*Exercise goal*. Below are several records. Retype exactly those lines running from the one with "(at level 40, left" through the one with "(** The general", end lines included, and no others.
BEGIN
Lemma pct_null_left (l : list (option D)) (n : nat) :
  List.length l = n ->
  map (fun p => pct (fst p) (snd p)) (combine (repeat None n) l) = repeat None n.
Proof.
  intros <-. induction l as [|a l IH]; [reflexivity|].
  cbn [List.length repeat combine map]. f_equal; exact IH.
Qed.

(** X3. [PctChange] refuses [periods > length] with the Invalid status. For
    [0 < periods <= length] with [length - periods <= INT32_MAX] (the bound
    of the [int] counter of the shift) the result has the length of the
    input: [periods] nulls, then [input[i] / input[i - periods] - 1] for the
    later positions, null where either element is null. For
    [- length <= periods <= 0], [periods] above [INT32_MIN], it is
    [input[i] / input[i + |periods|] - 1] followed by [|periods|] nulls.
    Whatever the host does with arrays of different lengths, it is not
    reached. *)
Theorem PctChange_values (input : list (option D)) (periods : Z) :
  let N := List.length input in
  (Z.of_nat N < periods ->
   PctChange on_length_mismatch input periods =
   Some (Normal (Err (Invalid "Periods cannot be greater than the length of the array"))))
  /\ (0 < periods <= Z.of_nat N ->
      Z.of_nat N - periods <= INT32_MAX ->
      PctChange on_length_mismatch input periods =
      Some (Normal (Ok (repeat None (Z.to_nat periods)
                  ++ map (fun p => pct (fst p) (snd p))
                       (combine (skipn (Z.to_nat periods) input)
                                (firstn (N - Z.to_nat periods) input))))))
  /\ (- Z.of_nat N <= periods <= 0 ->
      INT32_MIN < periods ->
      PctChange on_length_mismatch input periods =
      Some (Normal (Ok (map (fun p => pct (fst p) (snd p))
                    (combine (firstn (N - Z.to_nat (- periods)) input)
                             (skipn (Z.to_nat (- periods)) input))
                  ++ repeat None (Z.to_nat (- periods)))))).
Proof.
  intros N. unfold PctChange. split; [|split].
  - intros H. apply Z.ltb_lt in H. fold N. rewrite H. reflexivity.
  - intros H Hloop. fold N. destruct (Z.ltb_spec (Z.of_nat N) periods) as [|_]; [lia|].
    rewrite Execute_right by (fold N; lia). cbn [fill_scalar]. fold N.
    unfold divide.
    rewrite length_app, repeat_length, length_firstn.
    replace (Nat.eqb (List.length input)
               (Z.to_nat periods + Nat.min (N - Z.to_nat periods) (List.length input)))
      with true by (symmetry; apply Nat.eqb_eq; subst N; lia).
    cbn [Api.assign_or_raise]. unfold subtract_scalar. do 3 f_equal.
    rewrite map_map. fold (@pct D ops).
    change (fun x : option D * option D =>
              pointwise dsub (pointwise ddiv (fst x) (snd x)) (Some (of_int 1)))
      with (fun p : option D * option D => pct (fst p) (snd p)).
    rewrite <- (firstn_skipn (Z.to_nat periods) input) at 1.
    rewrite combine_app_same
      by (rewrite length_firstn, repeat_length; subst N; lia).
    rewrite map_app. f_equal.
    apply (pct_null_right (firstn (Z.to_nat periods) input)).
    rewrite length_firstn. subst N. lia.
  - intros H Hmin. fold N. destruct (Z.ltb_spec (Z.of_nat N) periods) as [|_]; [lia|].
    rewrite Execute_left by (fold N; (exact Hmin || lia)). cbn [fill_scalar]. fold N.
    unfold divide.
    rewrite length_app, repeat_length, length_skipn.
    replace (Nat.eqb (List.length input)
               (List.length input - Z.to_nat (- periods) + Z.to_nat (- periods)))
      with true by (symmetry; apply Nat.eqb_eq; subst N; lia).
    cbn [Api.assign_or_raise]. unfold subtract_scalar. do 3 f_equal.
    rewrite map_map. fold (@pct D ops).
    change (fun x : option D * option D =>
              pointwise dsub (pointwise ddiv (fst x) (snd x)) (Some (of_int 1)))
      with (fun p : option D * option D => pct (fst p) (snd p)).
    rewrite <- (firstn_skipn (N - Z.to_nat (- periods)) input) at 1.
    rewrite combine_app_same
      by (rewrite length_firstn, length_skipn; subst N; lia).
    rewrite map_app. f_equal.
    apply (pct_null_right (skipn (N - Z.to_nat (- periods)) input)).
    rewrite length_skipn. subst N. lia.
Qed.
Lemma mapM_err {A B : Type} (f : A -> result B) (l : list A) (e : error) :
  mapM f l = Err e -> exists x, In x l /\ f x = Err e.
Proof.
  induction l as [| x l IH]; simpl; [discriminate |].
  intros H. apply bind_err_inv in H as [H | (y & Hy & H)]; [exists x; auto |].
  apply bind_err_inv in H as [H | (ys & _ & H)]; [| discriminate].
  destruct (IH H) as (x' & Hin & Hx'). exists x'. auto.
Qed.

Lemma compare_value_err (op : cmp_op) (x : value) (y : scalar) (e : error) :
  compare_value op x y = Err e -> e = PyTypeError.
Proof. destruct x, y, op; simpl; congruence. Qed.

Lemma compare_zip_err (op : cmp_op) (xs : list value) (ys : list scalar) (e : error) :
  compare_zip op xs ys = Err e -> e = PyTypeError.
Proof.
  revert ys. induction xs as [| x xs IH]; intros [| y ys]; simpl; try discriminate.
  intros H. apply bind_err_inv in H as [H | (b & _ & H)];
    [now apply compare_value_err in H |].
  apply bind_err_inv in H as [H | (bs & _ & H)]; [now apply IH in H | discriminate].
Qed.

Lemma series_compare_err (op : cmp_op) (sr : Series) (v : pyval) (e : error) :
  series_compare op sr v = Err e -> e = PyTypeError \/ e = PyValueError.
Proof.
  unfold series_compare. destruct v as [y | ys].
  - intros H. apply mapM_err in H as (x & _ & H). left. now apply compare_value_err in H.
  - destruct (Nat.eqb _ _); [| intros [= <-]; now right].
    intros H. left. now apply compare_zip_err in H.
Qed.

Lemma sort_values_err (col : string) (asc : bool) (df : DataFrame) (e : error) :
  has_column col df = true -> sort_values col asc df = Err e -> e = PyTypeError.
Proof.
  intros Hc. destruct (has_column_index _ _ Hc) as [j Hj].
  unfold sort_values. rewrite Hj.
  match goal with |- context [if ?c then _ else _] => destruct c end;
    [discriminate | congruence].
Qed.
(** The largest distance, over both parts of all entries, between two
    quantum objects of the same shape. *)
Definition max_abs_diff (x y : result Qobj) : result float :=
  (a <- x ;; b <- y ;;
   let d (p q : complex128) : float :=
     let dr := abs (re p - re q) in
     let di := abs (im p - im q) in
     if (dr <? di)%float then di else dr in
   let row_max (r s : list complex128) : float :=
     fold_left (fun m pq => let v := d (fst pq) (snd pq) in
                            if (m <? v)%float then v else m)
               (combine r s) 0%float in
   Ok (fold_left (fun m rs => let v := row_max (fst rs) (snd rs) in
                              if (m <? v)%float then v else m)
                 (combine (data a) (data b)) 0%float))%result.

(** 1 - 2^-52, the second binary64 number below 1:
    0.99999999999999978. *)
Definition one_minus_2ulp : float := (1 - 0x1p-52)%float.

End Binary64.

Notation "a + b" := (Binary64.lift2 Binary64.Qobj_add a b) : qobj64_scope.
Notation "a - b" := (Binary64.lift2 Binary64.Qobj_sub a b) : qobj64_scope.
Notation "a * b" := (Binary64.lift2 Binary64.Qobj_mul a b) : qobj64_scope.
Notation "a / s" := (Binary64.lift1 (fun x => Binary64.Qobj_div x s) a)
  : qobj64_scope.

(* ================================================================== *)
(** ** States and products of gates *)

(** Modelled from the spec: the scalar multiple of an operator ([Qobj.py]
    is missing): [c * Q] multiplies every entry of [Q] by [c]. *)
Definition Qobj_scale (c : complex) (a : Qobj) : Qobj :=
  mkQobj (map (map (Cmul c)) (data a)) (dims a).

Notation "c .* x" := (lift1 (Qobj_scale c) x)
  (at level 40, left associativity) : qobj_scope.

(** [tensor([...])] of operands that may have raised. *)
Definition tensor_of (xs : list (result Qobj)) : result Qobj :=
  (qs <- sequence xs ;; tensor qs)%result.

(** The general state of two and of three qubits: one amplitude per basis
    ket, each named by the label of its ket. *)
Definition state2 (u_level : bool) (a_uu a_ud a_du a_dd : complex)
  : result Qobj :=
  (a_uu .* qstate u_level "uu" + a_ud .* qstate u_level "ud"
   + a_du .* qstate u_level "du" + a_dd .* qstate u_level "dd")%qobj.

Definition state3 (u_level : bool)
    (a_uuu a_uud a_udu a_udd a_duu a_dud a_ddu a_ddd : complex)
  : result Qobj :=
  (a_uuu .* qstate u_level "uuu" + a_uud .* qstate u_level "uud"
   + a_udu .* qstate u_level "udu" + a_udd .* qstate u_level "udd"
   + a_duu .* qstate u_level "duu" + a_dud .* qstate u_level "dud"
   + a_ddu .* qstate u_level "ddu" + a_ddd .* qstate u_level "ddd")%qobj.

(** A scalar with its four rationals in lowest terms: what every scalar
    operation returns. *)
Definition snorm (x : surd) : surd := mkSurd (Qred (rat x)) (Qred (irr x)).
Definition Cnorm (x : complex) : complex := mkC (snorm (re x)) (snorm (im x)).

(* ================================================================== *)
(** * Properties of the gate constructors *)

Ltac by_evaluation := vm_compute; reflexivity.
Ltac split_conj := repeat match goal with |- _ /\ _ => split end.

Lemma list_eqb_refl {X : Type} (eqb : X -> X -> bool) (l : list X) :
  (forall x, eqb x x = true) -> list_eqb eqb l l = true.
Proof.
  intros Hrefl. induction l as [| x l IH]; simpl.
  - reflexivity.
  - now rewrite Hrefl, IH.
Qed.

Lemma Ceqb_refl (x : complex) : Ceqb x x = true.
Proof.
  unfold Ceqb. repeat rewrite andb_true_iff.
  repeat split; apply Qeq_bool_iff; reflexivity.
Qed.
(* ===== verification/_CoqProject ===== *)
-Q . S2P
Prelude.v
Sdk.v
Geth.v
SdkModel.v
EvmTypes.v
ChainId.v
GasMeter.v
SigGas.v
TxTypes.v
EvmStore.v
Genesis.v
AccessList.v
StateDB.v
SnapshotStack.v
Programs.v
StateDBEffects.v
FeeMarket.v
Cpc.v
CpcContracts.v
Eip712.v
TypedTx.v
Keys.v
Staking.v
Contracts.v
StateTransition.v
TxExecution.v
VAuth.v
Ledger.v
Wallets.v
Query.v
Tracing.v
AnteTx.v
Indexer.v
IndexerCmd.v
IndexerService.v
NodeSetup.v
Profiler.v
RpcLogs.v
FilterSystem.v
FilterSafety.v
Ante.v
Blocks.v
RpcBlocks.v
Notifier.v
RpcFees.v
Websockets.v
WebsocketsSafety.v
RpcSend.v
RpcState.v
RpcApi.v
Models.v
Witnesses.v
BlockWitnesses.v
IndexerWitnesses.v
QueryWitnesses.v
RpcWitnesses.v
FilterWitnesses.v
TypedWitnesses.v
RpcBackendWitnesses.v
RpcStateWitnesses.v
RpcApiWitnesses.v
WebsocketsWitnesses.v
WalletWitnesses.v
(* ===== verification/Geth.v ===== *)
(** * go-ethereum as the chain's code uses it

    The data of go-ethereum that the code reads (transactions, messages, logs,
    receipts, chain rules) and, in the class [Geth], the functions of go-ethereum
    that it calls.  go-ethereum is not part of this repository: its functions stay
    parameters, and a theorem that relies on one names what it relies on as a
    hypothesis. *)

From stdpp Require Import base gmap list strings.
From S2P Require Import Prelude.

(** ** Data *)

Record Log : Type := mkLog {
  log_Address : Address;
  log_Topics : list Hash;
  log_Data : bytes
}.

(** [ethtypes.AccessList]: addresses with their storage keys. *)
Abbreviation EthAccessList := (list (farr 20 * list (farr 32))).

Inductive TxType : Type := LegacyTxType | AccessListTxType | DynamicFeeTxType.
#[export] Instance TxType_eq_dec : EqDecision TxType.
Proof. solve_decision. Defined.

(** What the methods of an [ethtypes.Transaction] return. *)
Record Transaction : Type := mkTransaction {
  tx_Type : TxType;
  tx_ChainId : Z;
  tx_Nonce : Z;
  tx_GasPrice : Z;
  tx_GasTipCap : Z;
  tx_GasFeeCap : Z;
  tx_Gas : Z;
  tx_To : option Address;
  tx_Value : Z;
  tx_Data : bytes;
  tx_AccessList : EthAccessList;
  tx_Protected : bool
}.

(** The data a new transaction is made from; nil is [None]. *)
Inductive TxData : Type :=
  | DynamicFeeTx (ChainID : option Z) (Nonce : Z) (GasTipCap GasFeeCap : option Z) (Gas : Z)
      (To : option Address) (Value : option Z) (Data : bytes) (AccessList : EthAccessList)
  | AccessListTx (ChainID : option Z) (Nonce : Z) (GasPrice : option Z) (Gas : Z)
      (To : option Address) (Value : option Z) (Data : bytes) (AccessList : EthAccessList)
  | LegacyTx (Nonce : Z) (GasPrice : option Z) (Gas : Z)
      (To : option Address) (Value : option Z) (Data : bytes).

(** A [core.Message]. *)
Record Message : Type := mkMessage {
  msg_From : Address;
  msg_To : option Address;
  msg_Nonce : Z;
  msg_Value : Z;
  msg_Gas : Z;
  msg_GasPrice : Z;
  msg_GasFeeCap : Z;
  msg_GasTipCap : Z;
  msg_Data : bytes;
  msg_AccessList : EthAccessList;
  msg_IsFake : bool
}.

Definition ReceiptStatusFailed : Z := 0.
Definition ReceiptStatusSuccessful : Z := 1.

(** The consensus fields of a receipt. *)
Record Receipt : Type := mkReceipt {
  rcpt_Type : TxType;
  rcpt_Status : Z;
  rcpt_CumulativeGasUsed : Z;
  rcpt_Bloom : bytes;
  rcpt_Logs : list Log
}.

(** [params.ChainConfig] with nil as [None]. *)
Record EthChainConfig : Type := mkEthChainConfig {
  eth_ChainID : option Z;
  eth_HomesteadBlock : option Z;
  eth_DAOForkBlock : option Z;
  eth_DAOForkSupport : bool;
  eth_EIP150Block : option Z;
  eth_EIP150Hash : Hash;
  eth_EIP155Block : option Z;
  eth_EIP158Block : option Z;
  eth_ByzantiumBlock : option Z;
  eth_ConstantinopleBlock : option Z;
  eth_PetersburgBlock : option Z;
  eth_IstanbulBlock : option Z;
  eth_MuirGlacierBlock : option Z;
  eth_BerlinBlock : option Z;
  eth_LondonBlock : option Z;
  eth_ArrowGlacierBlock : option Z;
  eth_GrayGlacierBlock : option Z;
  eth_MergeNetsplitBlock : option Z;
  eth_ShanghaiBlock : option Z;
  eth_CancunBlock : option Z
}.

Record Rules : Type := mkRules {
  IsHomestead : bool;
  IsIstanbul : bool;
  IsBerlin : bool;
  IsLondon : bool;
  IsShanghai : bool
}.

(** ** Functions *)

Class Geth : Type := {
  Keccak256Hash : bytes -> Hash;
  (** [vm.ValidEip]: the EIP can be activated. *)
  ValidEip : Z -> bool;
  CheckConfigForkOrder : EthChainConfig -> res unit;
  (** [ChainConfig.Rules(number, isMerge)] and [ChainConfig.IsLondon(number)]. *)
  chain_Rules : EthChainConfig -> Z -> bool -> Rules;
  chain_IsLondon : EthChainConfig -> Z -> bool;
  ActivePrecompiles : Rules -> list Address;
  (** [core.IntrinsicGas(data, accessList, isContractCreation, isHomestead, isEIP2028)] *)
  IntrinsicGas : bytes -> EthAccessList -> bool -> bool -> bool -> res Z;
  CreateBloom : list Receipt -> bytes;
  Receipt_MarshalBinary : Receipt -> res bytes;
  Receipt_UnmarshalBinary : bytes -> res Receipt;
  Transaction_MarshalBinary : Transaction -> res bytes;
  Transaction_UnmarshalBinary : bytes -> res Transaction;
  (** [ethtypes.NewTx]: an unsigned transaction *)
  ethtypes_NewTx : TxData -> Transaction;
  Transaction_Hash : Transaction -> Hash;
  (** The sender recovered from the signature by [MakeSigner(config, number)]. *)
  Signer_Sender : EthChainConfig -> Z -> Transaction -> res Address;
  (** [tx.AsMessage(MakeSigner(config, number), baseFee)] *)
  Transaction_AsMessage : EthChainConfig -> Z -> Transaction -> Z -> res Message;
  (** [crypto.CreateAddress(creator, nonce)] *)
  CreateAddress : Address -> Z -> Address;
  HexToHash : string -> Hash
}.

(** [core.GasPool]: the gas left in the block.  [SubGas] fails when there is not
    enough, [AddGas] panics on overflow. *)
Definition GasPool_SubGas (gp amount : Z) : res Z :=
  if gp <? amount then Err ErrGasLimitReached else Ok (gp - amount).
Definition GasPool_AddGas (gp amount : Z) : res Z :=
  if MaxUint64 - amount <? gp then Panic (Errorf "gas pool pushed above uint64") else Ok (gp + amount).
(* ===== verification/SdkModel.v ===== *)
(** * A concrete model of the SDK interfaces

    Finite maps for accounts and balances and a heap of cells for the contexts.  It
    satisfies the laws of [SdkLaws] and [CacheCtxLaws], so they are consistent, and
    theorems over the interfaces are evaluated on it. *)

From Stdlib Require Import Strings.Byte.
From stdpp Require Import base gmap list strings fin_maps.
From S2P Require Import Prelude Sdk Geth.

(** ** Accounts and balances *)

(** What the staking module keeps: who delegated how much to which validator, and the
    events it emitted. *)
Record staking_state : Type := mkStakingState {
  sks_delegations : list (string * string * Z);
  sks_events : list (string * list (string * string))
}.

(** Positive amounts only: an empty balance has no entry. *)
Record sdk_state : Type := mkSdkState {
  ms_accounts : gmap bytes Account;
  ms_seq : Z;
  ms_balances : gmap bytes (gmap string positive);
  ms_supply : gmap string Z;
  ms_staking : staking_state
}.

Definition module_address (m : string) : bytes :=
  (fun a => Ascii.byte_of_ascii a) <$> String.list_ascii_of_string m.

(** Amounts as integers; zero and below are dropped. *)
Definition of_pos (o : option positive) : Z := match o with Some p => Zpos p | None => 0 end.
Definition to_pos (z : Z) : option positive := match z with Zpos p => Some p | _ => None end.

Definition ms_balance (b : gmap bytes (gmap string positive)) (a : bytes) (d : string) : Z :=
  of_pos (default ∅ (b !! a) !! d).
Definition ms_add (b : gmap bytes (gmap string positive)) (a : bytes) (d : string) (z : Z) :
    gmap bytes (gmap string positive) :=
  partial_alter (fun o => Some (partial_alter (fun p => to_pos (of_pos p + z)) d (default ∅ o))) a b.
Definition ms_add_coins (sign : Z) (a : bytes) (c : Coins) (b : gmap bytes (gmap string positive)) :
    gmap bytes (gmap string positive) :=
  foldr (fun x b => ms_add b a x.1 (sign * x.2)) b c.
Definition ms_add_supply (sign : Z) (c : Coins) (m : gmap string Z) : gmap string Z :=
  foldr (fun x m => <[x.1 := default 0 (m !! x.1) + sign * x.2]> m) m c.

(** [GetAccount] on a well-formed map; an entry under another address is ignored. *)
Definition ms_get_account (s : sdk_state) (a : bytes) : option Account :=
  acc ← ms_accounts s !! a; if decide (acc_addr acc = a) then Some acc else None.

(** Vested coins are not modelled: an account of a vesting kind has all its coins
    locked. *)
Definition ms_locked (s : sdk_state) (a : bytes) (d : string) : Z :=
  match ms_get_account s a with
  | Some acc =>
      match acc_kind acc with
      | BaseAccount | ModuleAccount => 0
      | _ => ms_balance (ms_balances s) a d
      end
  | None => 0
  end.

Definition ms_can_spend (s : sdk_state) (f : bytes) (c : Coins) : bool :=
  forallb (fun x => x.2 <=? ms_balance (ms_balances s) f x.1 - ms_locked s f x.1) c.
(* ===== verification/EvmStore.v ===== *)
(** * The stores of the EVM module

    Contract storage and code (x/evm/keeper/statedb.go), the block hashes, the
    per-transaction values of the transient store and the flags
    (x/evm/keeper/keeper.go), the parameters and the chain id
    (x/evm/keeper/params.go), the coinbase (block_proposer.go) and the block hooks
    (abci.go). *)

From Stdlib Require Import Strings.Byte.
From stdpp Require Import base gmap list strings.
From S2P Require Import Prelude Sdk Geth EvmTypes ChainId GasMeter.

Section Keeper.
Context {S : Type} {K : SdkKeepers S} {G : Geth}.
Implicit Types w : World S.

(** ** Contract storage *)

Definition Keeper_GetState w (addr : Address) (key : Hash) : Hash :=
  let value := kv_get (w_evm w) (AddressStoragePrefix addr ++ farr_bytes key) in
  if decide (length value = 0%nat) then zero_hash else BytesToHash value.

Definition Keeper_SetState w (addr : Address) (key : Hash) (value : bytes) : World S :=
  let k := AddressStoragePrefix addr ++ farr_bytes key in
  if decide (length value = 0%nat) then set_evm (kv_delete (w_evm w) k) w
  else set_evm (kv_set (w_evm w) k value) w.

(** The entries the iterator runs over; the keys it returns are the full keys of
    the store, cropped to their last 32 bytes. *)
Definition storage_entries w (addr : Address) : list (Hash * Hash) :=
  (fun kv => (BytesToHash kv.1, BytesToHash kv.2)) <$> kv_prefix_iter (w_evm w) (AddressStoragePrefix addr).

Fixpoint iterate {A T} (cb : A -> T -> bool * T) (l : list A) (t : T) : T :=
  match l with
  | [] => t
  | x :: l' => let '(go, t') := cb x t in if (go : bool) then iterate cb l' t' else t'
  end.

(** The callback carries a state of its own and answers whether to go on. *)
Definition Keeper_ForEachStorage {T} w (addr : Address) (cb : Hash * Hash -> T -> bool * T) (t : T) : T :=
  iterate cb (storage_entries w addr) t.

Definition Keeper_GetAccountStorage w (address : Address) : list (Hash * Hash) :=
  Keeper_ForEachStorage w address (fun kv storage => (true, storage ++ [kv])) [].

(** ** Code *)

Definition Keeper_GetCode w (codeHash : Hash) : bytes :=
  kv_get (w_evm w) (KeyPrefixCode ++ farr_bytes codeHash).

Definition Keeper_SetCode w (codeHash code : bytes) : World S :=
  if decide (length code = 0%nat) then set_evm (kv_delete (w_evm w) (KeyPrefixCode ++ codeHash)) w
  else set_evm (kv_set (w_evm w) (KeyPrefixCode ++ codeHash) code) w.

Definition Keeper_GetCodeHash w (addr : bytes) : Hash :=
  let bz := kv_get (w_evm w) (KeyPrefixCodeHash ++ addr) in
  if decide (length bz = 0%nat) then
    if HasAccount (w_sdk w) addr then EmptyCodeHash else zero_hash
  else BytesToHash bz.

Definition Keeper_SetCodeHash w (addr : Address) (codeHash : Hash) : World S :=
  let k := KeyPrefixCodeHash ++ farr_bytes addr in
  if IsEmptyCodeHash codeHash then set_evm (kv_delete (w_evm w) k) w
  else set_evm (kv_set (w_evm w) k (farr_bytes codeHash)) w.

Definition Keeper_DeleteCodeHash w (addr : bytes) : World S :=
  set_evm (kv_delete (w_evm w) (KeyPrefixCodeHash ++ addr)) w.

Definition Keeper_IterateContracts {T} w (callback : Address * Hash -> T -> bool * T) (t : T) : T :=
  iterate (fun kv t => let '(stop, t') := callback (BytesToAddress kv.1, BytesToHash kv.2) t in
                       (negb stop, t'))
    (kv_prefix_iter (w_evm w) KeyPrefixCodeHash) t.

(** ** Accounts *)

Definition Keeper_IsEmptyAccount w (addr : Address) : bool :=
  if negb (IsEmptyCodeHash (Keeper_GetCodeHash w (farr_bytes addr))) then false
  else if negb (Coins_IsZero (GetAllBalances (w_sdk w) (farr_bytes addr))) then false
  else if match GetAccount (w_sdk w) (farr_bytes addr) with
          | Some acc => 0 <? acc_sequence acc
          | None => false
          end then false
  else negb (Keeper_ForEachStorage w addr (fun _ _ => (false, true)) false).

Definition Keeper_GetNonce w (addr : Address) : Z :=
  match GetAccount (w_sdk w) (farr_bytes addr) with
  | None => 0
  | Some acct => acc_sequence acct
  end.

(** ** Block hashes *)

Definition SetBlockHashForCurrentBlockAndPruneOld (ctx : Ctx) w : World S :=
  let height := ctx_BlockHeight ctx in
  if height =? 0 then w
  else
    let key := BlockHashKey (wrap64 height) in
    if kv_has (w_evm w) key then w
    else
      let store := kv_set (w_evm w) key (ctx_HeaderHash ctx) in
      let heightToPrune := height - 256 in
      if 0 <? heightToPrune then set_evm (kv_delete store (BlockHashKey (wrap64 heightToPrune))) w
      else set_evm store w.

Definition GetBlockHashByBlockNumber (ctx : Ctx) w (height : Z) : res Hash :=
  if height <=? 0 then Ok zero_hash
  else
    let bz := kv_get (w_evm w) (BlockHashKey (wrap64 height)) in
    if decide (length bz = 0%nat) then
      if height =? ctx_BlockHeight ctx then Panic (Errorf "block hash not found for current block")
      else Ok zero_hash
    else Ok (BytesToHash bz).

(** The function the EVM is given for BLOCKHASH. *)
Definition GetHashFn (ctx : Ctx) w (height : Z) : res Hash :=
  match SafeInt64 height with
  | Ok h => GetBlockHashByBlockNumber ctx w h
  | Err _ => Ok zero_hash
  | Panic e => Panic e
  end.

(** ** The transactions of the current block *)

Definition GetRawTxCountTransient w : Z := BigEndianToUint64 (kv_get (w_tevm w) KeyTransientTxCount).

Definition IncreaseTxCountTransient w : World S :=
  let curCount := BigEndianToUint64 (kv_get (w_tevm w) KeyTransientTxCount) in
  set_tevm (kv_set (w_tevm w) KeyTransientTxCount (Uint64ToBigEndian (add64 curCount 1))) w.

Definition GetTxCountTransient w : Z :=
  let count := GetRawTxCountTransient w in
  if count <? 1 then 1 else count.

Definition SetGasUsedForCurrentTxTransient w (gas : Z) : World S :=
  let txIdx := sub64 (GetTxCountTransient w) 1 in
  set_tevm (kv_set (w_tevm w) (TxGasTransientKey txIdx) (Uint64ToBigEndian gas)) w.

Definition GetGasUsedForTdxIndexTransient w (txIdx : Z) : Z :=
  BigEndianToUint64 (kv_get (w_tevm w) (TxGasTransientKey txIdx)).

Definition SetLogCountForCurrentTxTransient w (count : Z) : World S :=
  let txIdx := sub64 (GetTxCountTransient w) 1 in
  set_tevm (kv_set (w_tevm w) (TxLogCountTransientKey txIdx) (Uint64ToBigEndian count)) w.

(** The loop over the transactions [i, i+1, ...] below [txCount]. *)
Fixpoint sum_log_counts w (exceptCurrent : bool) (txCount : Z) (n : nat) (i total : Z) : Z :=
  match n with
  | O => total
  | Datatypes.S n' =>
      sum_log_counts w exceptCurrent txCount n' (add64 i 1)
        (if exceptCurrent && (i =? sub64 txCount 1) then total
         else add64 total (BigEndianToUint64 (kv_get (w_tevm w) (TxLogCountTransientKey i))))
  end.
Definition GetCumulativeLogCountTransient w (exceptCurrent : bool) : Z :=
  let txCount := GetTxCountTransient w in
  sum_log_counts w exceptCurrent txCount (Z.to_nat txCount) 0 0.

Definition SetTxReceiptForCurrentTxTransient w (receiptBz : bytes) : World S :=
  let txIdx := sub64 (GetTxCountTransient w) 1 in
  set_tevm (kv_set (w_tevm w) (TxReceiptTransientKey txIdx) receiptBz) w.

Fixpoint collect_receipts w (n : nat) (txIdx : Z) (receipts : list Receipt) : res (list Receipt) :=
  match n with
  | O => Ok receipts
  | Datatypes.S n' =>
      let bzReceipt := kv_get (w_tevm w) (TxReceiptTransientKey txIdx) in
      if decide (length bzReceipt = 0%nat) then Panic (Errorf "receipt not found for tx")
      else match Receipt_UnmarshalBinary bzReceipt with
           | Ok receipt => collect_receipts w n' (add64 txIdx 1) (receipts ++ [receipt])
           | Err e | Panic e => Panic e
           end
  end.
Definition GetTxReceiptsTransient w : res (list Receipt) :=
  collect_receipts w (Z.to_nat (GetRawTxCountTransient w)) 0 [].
END
*Response to this exercise*.
  (at level 40, left associativity) : qobj_scope.

(** [tensor([...])] of operands that may have raised. *)
Definition tensor_of (xs : list (result Qobj)) : result Qobj :=
  (qs <- sequence xs ;; tensor qs)%result.

(** The general state of two and of three qubits: one amplitude per basis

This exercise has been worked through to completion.